ELECTRICAL - Electrical Systems Simulation
3.2.0, January 2022
Included in the standard installation of EcosimPro-PROOSIS
The ELECTRICAL library powered by Ecosimpro provides a comprehensive solution for simulating electric and electronic systems. With its easy to use drag & drop methodology, the library enables users to quickly model in the digital world, systems and components that are almost identical to their physical counterparts. This library offers a wide range of functionalities, from simulating power distribution networks and transformer stations, to power electronics and digital electronic elements. Thanks to its object-oriented language, it’s easy to configure and extend, allowing users to add components and adjust characteristics to their design. Additionally, the library’s modular design allows users to encapsulate components into a single subsystem and share tasks among specialised users, making the entire process of modelling and simulating simpler and faster.
Using drag & drop methodology, the user can quickly create the wiring diagram to be analysed, the representation of which is very similar to the physical system. The library has a wealth of possibilities, ranging from the simulation of power distribution networks and transformer stations to power electronics and digital electronic elements.

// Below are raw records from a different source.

(* ===== verification/Quorum.v ===== *)
(** Quorums: the quorum functions of [consensus/util.go] and the quorum order of
    [consensus/sorter.go].

    The threshold of a quorum is a float64.  It is kept as one: the standard library's model of
    IEEE 754 binary64 ([SpecFloat], precision 53, maximal exponent 1024) gives the products and
    differences the code computes, with their rounding.  A conversion [int(math.Ceil(x))] of a
    value outside int64 (infinities and NaN included) is implementation specific in Go; the model
    takes the result of the amd64 conversion instruction, the smallest int64. *)

From Stdlib Require Import SpecFloat.
From S2P Require Import Prelude.

(** * float64 *)

Definition f64 : Type := spec_float.
Definition f64_of_Z (n : Z) : f64 := binary_normalize 53 1024 n 0 false.
Definition f64_mul : f64 → f64 → f64 := SFmul 53 1024.
Definition f64_sub : f64 → f64 → f64 := SFsub 53 1024.
Definition f64_lt (a b : f64) : bool := SFltb a b.
Definition f64_le (a b : f64) : bool := SFleb a b.
Definition f64_eq (a b : f64) : bool := SFeqb a b.
Definition f64_one : f64 := f64_of_Z 1.
Definition f64_zero : f64 := f64_of_Z 0.
(** The fraction [m / 2^k]. *)
Definition f64_frac (m k : Z) : f64 := binary_normalize 53 1024 m (- k) false.

(** The ceiling of [m * 2^e]. *)
Definition ceil_scale (m e : Z) : Z :=
  if decide (0 <= e) then m * 2 ^ e else - ((- m) / 2 ^ (- e)).

(** [int(math.Ceil(x))] *)
Definition ceil_int (x : f64) : Z :=
  match x with
  | S754_zero _ => 0
  | S754_infinity _ | S754_nan => MinInt64
  | S754_finite s m e =>
      let z := ceil_scale (if s then Zneg m else Zpos m) e in
      if decide (int64 z) then z else MinInt64
  end.

#[global] Instance int64_dec z : Decision (int64 z).
Proof. unfold int64. apply _. Defined.

#[global] Instance f64_eq_dec : EqDecision f64.
Proof. unfold f64. solve_decision. Defined.

(** * Quorums *)

Inductive Quorum := mkQuorum {
  q_Threshold : f64;
  q_Validators : list string;
  q_NestQuorums : list Quorum;
}.

(** Induction with a hypothesis for every nested quorum. *)
Fixpoint Quorum_nest_ind (P : Quorum → Prop)
    (H : ∀ t vs nqs, Forall P nqs → P (mkQuorum t vs nqs)) (q : Quorum) : P q :=
  match q with
  | mkQuorum t vs nqs =>
      H t vs nqs ((fix go (l : list Quorum) : Forall P l :=
        match l with
        | [] => Forall_nil_2 P
        | q :: l => Forall_cons_2 P q l (Quorum_nest_ind P H q) (go l)
        end) nqs)
  end.

Definition NestQuorum_size (q : Quorum) : Z :=
  Z.of_nat (length (q_Validators q)) + Z.of_nat (length (q_NestQuorums q)).

(** The duplicate test of the loop over the validators. *)
Fixpoint has_dup (seen : gset string) (vs : list string) : bool :=
  match vs with
  | [] => false
  | v :: vs => if decide (v ∈ seen) then true else has_dup ({[v]} ∪ seen) vs
  end.

(** The threshold in the error message is printed with %v, which is not modelled. *)
Fixpoint ValidateQuorum (extraChecks : bool) (depth : Z) (q : Quorum) : res unit :=
  let 'mkQuorum t vs nqs := q in
  if decide (2 < depth) then Err "invalid quorum depth"
  else if f64_le t f64_zero || f64_lt f64_one t then Err "invalid quorum threshold"
  else if extraChecks && f64_lt t (f64_sub f64_one t) then Err "bad quorum threshold range"
  else if has_dup ∅ vs then Err "duplicated quorum nodes"
  else
    (fix go (l : list Quorum) : res unit :=
      match l with
      | [] => Ok tt
      | nq :: l => let? _ := ValidateQuorum extraChecks (depth + 1) nq in go l
      end) nqs.

(** ** V-blocking sets and slices *)

(** The two loops of [isVblocking] and of [isQuorumSlice]: count down once per member found, in an int, and
    leave as soon as the count satisfies [stop]. *)
Fixpoint countdown (stop : Z → bool) (threshold : Z) (hits : list bool) : bool :=
  match hits with
  | [] => false
  | h :: hits =>
      let threshold := if h then wrap64 (threshold - 1) else threshold in
      if stop threshold then true else countdown stop threshold hits
  end.

Definition qsize (q : Quorum) : f64 := f64_of_Z (NestQuorum_size q).

(** How many members a v-blocking set needs, and how many a slice needs. *)
Definition vblocking_need (q : Quorum) : Z := ceil_int (f64_mul (qsize q) (f64_sub f64_one (q_Threshold q))).
Definition slice_need (q : Quorum) : Z := ceil_int (f64_mul (qsize q) (q_Threshold q)).

Fixpoint isVblocking (q : Quorum) (nodeSet : gset string) : bool :=
  let 'mkQuorum t vs nqs := q in
  countdown (λ n, bool_decide (n = 0)) (vblocking_need q)
    (((λ v, bool_decide (v ∈ nodeSet)) <$> vs) ++ ((λ nq, isVblocking nq nodeSet) <$> nqs)).

(** The nested quorums are tested with [isVblocking], as in the source. *)
Definition isQuorumSlice (q : Quorum) (nodeSet : gset string) : bool :=
  countdown (λ n, bool_decide (n <= 0)) (slice_need q)
    (((λ v, bool_decide (v ∈ nodeSet)) <$> q_Validators q) ++
     ((λ nq, isVblocking nq nodeSet) <$> q_NestQuorums q)).

Definition getSingletonQuorum (nodeID : string) : Quorum := mkQuorum f64_one [nodeID] [].

(** ** Order and normal form *)

Fixpoint compareStrings (a b : list string) : Z :=
  match a, b with
  | [], [] => 0
  | [], _ => -1
  | _, [] => 1
  | x :: a, y :: b => let cmp := strcmp x y in if decide (cmp ≠ 0) then cmp else compareStrings a b
  end.

(** [compareStrings(q1.Validators, q1.Validators)]: the validators of the first quorum, twice. *)
Fixpoint compareQuorum (q1 q2 : Quorum) {struct q1} : Z :=
  let 'mkQuorum t1 vs1 nqs1 := q1 in
  let 'mkQuorum t2 vs2 nqs2 := q2 in
  let cmp := compareStrings vs1 vs1 in
  if decide (cmp ≠ 0) then cmp
  else
    let cmp :=
      (fix compareQuorums (qa qb : list Quorum) : Z :=
        match qa, qb with
        | [], [] => 0
        | [], _ => -1
        | _, [] => 1
        | a :: qa, b :: qb => let cmp := compareQuorum a b in if decide (cmp ≠ 0) then cmp else compareQuorums qa qb
        end) nqs1 nqs2 in
    if decide (cmp ≠ 0) then cmp
    else if f64_lt t1 t2 then -1 else if f64_lt t2 t1 then 1 else 0.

Thanks to EcosimPro’s features, the ELECTRICAL library is very easy to configure and extend, adding any components and characteristics as needed. This can be done graphically through a simple, user friendly interface, or through EcosimPro’s object-orientated language which makes it possible to re-use existing codes.
Applying the object-oriented methodology, a group of components can be encapsulated into a single subsystem used like a black box, with a defined number of inputs and outputs. This enables modular design of the overall system and makes it possible to share tasks among different specialised users or merely simplify the system.
The most important features of the library are:
- The most basic two- or four-pin components are programmed based on Ohm’s law (resistance devices), ‘Faraday’s law (devices storing energy in an electric field), and Henry’s law (devices storing energy in a magnetic field).
- Special components simulating Amplifiers, RC lines, Switches, Diodes, Transistors and Electromotive Force are included.
- Generic sources of current and voltage are included.
- Sensor components measuring the current and the voltage in a branch (which allows coupling electrical circuits to control blocks) are also available.
Different component groups are established and included in the ELECTRICAL library with several representative examples:
- Signal generators: The input possibilities cover the classic forms of generation: voltage and direct current supplies — senoidal, trapezoidal. There are voltage, current, voltage-current and current-voltage convertors. There are also two very interesting components, generators of current/voltage signals that track a control signal, which greatly expands the input possibilities
- Passive elements: In addition to the classic elements: inductors, resistance and ideal capacitors, there are other components specialised in electric transmission: Lossy transmission line and uniform distributed RC line, transformers, ducting and shortcircuits
- Active elements: The library contains the main semiconductors: diodes (they take temperature into account), NMOS transistor, PMOS transistor, NPN transistors, thyristors and operational (ideal) amplifiers. By changing their parameters, these elements can be used both as power and electronic components
- Signal handlers: There are ideal circuit breakers and switches
- Sensors: The library can be directly connected to the control library by means of the current, voltage and power sensors. These can be considered as variables to be controlled or as system control parameters
- Power transformation: Finally, a component to transform electrical energy into rotational mechanical energy has been contemplated. It is used as the basic building block for an electric motor.
ELECTRICAL library palette of symbols:
A diode bridge is used to rectify a signal. Given that the diode acts as some sort of valve, an oscillating signal can become constant in value.
This model represents a diode bridge built as shown below:
For this example, an experiment “exp1” has been created which consists in integrating 150 milliseconds with a 10 V 50 Hz alternate voltage generator in which the original generator signal and the signal rectified by the diode bridge can be seen.
The monitor shows how the diodes with aid from a capacitor turn the sine wave into some sort of sawtooth signal. The drop in voltage seen between peaks is caused by the capacitor discharging itself before charging again.